**What to produce**
Using the data below, work out how many of its lines contain "IntervalCountChanged", and give that number with nothing added.

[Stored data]
▬▬▬

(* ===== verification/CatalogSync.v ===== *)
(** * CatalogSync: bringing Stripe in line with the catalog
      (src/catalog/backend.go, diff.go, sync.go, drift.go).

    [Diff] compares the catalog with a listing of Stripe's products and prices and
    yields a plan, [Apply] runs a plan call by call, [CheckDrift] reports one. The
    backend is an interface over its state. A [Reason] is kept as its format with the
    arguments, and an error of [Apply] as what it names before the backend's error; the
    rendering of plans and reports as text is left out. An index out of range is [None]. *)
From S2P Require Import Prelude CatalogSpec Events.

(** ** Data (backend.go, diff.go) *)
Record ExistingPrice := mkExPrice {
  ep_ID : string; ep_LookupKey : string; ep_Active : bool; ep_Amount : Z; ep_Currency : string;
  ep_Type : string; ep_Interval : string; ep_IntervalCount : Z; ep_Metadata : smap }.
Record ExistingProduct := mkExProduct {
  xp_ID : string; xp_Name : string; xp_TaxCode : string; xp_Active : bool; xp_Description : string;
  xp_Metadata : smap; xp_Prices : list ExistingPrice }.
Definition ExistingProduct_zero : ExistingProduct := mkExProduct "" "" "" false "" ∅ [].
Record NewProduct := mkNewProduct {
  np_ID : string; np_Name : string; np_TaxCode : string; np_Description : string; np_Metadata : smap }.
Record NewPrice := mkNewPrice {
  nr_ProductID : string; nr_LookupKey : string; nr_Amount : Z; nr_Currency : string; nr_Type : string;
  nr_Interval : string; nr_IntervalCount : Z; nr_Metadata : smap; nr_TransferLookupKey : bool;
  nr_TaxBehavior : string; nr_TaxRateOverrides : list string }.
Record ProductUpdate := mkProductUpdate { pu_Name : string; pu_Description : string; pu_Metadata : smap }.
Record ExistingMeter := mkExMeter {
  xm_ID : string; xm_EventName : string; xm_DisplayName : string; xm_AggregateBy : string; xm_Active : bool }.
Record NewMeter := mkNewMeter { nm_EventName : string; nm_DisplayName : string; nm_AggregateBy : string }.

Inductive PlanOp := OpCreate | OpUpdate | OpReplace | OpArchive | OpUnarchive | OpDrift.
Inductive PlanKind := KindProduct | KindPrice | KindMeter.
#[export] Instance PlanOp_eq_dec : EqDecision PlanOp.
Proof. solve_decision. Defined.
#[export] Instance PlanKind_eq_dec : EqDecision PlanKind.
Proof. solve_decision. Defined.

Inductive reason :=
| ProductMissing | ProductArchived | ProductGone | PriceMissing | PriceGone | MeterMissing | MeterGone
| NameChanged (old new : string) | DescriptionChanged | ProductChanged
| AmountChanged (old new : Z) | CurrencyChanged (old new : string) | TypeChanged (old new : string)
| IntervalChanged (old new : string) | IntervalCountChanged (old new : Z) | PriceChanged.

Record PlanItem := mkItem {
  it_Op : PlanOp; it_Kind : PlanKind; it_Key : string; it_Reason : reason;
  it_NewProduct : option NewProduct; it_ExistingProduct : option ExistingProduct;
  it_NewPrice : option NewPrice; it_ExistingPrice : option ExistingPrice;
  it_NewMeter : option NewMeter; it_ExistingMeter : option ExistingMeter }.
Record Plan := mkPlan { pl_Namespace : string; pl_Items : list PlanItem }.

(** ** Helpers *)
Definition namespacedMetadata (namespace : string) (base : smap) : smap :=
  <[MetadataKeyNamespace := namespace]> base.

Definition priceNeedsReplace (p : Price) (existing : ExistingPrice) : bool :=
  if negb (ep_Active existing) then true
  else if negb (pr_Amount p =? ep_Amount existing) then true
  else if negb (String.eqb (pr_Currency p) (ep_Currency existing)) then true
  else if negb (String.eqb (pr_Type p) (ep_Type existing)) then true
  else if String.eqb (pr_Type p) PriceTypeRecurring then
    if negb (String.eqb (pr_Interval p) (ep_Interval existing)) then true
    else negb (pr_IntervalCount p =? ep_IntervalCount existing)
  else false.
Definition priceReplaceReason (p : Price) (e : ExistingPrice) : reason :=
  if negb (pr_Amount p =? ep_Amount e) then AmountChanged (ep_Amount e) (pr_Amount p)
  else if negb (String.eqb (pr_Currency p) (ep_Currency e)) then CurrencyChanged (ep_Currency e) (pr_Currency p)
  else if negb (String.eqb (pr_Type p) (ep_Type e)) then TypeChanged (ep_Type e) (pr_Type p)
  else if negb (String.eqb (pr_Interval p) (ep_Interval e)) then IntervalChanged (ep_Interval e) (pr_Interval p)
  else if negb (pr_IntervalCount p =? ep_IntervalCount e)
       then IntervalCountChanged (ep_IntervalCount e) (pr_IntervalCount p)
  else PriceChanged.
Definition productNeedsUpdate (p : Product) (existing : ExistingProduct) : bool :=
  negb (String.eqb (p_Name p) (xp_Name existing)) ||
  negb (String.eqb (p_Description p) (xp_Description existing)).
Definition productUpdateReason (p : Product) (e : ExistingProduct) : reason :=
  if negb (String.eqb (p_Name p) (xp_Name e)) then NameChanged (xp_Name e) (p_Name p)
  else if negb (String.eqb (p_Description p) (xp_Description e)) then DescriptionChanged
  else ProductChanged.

▬▬▬

**Task output**
2